Report the number of lines in the material below that contain "userID", without any other words.
"""
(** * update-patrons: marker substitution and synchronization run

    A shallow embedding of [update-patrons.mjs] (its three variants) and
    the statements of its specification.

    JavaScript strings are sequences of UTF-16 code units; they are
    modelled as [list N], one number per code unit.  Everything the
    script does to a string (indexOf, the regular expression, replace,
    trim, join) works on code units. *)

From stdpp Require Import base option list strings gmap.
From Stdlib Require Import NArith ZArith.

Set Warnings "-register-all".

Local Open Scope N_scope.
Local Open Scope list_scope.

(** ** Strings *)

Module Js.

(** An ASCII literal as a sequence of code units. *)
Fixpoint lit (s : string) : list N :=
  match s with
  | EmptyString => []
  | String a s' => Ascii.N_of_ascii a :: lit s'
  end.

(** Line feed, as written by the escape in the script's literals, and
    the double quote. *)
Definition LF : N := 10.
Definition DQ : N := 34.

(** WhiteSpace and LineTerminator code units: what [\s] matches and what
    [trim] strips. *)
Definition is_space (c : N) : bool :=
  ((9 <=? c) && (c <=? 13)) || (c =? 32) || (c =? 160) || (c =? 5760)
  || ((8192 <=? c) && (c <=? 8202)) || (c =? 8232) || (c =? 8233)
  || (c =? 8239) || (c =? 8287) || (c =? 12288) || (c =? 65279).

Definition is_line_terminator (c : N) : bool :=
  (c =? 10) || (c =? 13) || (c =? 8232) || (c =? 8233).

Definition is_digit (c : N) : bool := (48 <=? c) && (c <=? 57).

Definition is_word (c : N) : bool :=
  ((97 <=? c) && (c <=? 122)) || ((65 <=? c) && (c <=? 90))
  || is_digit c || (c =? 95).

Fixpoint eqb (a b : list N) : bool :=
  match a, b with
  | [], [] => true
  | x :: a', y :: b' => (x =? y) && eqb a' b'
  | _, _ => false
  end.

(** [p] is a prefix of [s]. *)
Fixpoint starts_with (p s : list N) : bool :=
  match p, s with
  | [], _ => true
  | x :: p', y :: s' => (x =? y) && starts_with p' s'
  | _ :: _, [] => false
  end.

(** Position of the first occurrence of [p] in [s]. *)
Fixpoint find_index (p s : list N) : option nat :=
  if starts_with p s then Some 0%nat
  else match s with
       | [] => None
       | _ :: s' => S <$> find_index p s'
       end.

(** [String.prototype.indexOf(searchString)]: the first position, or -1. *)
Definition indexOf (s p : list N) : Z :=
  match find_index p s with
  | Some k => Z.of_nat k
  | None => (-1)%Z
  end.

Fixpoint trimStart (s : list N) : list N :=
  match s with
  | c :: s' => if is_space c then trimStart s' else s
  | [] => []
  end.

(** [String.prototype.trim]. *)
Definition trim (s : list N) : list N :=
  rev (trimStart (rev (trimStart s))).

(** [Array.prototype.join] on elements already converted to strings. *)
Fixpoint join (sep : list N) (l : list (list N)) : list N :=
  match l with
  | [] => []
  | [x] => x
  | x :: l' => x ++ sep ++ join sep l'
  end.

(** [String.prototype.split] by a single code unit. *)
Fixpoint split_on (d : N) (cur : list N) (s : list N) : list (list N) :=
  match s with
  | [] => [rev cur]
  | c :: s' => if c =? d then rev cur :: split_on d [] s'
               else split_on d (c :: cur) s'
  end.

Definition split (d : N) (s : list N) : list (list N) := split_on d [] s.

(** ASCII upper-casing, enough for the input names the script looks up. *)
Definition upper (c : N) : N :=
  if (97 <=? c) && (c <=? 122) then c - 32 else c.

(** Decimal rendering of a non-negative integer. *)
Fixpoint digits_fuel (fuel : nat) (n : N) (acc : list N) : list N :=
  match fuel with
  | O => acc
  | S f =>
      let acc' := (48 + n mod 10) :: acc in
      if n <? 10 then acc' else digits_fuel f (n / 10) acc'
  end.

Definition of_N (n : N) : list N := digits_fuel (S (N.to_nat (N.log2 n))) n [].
"""
"""
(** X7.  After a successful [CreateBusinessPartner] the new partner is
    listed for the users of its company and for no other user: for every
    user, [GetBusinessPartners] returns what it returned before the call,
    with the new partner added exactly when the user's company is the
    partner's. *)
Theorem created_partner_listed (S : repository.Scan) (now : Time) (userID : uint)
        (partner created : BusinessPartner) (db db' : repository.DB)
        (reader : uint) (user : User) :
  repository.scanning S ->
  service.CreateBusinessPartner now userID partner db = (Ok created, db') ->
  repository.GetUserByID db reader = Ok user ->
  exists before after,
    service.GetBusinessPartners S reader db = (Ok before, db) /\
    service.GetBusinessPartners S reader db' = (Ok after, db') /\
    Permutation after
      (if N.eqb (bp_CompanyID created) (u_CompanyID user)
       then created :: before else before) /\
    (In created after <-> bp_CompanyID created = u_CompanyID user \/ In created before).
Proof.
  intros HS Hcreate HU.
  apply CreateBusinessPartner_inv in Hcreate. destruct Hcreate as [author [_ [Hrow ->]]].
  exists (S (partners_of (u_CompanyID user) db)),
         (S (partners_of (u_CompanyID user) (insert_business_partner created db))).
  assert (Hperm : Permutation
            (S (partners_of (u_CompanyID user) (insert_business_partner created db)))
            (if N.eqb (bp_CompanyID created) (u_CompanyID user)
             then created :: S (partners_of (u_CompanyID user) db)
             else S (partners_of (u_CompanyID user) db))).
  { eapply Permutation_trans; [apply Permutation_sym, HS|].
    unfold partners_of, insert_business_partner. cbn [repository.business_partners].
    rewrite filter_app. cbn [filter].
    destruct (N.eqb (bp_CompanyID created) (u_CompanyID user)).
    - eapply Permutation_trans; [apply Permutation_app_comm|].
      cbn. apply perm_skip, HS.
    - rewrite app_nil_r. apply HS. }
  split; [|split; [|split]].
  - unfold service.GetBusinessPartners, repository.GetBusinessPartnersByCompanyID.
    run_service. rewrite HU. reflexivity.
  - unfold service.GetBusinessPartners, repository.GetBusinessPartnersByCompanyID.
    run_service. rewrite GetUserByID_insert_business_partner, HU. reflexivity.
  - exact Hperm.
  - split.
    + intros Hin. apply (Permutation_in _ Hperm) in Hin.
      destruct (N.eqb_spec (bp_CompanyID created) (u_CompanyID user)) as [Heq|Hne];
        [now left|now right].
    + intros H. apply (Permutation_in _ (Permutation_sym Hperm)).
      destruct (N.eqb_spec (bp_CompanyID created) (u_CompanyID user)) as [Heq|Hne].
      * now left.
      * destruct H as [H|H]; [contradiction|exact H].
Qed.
"""
"""
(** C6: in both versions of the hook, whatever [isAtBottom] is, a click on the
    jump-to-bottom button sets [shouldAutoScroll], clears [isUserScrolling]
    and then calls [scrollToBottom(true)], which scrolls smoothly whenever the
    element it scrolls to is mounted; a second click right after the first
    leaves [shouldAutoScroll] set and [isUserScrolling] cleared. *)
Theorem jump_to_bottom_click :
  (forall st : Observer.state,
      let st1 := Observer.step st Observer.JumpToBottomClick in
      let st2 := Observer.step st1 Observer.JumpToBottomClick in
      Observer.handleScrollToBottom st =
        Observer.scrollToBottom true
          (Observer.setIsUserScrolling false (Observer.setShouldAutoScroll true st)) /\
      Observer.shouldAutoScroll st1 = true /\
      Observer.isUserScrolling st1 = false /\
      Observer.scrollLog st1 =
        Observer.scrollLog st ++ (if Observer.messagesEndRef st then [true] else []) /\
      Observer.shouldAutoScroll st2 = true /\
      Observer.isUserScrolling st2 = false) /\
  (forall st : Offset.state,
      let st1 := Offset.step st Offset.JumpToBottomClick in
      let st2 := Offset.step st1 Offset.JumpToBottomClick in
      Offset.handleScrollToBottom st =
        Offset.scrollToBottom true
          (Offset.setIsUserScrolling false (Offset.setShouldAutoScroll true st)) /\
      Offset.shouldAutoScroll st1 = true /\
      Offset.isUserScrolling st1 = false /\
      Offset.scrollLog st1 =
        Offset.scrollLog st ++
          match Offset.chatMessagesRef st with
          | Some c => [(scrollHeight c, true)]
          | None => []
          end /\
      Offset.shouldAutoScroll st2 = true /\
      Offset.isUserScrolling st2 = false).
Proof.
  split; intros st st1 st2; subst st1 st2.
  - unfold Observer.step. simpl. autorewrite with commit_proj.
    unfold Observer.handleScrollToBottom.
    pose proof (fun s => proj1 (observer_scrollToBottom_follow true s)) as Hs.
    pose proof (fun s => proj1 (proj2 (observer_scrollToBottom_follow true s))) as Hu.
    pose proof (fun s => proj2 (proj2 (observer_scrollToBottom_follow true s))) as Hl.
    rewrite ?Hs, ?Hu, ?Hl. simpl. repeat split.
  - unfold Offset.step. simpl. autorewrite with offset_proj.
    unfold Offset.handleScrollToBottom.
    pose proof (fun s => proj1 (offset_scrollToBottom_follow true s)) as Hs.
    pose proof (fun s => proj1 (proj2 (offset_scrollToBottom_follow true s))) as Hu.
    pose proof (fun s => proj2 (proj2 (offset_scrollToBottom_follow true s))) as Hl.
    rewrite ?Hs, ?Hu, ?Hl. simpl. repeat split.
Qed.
"""
EXERCISE ANSWER: 2